Lecture 7 - Cross Talk and Compartmentalisation in Signal Transduction Flashcards
Previously we learnt that signalling is compartmentalised between the extracellular space, cytoplasm and nucleus. Further levels of compartmentalisation?
Endocytosis and endosomes.
What triggers the endocytosis of receptors?
Ubiquitination –> ubiquitin is added to lysine residues on the intracellular side of the receptor. Receptor is endocytosed.
Endosomes can trigger the formation of multivescular bodies. How is a multivescular body formed?
Through endosomal membrane invaginations, forming internal vesicles.
How can we differentiate between cell compartments?
The type of phosphoinositide present.
Since different cell compartments contain different phosphoinositides, an issue arises when lipids are transferred between different compartments, e.g. Golgi and ER. How does the cell deal with this problem?
Uses phosphatases and kinases to convert any incorrect phosphoinositides.
How does signalling end? Name the 4 mechanisms.
- Endocytosis.
- Phosphatases.
- Desensitization of GPCR signalling.
- cAMP is degraded by phosphodiesterase.
Mechanism 1: Endocytosis.
- Ligand bound receptor is endocytosed. However, it still signals because the tail is facing into the cytoplasm.
- Receptor enters a multivesicular body to stop the signal.
- Receptor enters internal vesicles = cannot signal.
- Receptors either degraded in lysosomes or is recycled.
Mechanism 2: phosphatases.
Can act at the levels of the target protein or the receptor itself. Many binding domains such as SH2 and PTB rely on phosphorylated binding sites. Therefore, if the phosphate is removed signal transduction is stopped.
Mechanism 3: desensitization of GPCR signalling.
G-protein linked receptor kinase (GRK) can phosphorylate the GPCR receptor, prompting arrestin binding. Arrestin binding prevents trimeric-G protein binding. They also promote endocytosis to ensure the signal is permanently stopped.
Mechanism 4: cAMP is degraded by phosphodiesterase.

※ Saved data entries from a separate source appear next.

(** *** Batches *)

(** One result of the batch; the counters are below the number of targets. *)
Definition batch_result (s : DeletionSummary) (r : list N * outcome OciError BlobDeletionOutcome)
    : outcome OciError DeletionSummary :=
  match r.2 with
  | Ok (BlobDeleted bytes) =>
      Ok {| su_requested := su_requested s; su_deleted := su_deleted s + 1;
            su_already_absent := su_already_absent s; su_failed := su_failed s;
            su_deleted_bytes := saturating_add64 (su_deleted_bytes s) bytes; su_failures := su_failures s |}
  | Ok BlobAlreadyAbsent =>
      Ok {| su_requested := su_requested s; su_deleted := su_deleted s;
            su_already_absent := su_already_absent s + 1; su_failed := su_failed s;
            su_deleted_bytes := su_deleted_bytes s; su_failures := su_failures s |}
  | Err error =>
      Ok {| su_requested := su_requested s; su_deleted := su_deleted s;
            su_already_absent := su_already_absent s; su_failed := su_failed s + 1;
            su_deleted_bytes := su_deleted_bytes s;
            su_failures := su_failures s ++ [deletion_failure r.1 BlobObject error] |}
  | Panic => Panic
  end.

Definition batch_delete_blobs_strict (targets : list BlobDeletionTarget) (concurrency : N)
    : IO W DeletionBatchResult :=
  match targets with
  | [] => mret (BatchComplete (DeletionSummary_default 0))
  | _ =>
      if negb (supports_blob_physical_deletion (driver_capabilities (cl_driver self)))
      then lift (Err (no_blob_deletion (lit "batch_delete_blobs")))
      else
        let concurrency := N.max 1 (N.min concurrency 32) in
        results ← io_call (buffer_unordered concurrency
                    ((λ target, (NarDigest_as_str (bt_digest target), delete_blob_strict target)) <$> targets));
        summary ← lift (fold_m batch_result (DeletionSummary_default (usize_len targets)) results);
        mret (if DeletionSummary_is_complete summary then BatchComplete summary else BatchPartial summary)
  end.

(** *** The whole package *)

Definition verify_manifest_absent (digest : list N) : IO W unit :=
  let url := manifest_url (cl_endpoint self) (cl_repo self) digest in
  r ← request_head_with_auth_retry url (lit "verify manifest deletion");
  if r.1 =? 404 then mret tt
  else if r.1 =? 200 then
    lift (Err (DeletionVerificationFailed digest (lit "manifest is still present after DELETE")))
  else lift (Err (DeletionVerificationFailed digest
                    (lit "manifest verification returned HTTP " ++ fmt_status r.1))).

Phosphodiesterase can degrade cAMP to regulate signalling.
G proteins are GTPases that can hydrolyse GTP, making the G alpha subunit inactive. They have their own mechanism of regulation. This can be interfered with my two pathogens. Discuss.

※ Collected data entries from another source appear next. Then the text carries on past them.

(* ===== verification/Promote.v ===== *)
(** * Promote: receipts merged into the published index
    (crates/nixcache-builder/src/promote.rs)

    The file system is the interface [Fs]; the step summary written at the end is
    reporting and left out. *)

From S2P Require Import Prelude Machine Str Text Error Types Sharding Index Receipt OciError Transport Endpoint Auth Request Driver Upload Manifest ManifestClient IndexClient Builder.

Local Open Scope N_scope.

(** ** Paths: [std::path] on Unix *)

Inductive Component := RootDir | CurDir | ParentDir | Normal (name : list N).
#[export] Instance Component_eq_dec : EqDecision Component.
Proof. solve_decision. Defined.

Definition components (p : list N) : list Component :=
  let parts := split 47 p in
  (if starts_with (lit "/") p then [RootDir]
   else if bool_decide (head parts = Some (lit ".")) then [CurDir] else [])
  ++ omap (λ part, if is_empty part || bool_decide (part = lit ".") then None
                   else if bool_decide (part = lit "..") then Some ParentDir else Some (Normal part)) parts.

Definition component_rank (c : Component) : N :=
  match c with RootDir => 0 | CurDir => 1 | ParentDir => 2 | Normal _ => 3 end.
Definition component_cmp (a b : Component) : comparison :=
  match a, b with
  | Normal x, Normal y => bytes_cmp (utf8 x) (utf8 y)
  | _, _ => component_rank a ?= component_rank b
  end.
Fixpoint components_cmp (a b : list Component) : comparison :=
  match a, b with
  | [], [] => Eq
  | [], _ :: _ => Lt
  | _ :: _, [] => Gt
  | x :: a, y :: b => match component_cmp x y with Eq => components_cmp a b | c => c end
  end.
Definition path_le (a b : list N) : Prop := components_cmp (components a) (components b) ≠ Gt.
#[export] Instance path_le_dec : RelDecision path_le.
Proof. unfold path_le. intros a b. apply _. Defined.

(** [Vec::dedup] with the equality of paths. *)
Fixpoint dedup_paths (l : list (list N)) : list (list N) :=
  match l with
  | a :: ((b :: _) as rest) =>
      if bool_decide (components a = components b)
      then match dedup_paths rest with [] => [a] | _ :: rest' => a :: rest' end
      else a :: dedup_paths rest
  | _ => l
  end.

Cholera toxin adds ADP-ribose to G alpha (stimulatory) (arginine residue). Prevents hydrolysis of GTP. Stimulatory protein is permanently activated.
Pertussis toxin makes G alpha (inhibitory) incapable of exchanging GDP –> GTP. Blocks the inhibitory pathway.
There is cross talk between signalling pathways. Where does this crosstalk occur?
- At the level of target proteins.
- At the level of the receptors.
- Compartmentalisation and crosstalk.
Give an example of cross talk at the level of target proteins.
Glycogen synthesis and degredation.
Adrenaline is a GPCR ligand - activates PKA via cAMP which promotes glycogen degredation.
PKB s activated by the insulin signalling pathway (RTK), and it inhibits glycogen synthase 3 kinase, which would normally phosphorylate glycogen synthase and promote glycogen synthesis. Since it is inhibited, glycogen synthesis is promoted.
PKA and PKB have opposite effects.
Cross talk at the level of receptors. In the previous lecture we discussed how the PLC signalling pathway provides cross talk between both GPCRs and RTKs. What does this mean?
Through PLC, various ligands can act on the same signalling pathway. GPCRs = environmental signals.
RTKs = growth factor signals.
Compartmentalisation involves the endosome and scaffold proteins. The presence/absence of scaffold proteins can influence which signalling pathways are activated. Explain the function of the scaffold protein APPL.
APPL is a scaffold protein that binds to the endosomal phosphoinositides. PKB and GSK- beta bind and promote cell survival.
If APPL is not present then PKB remains in the cytosol where it instead phosphorylates TSC2 of the mTOR signalling pathway. Leads to growth control.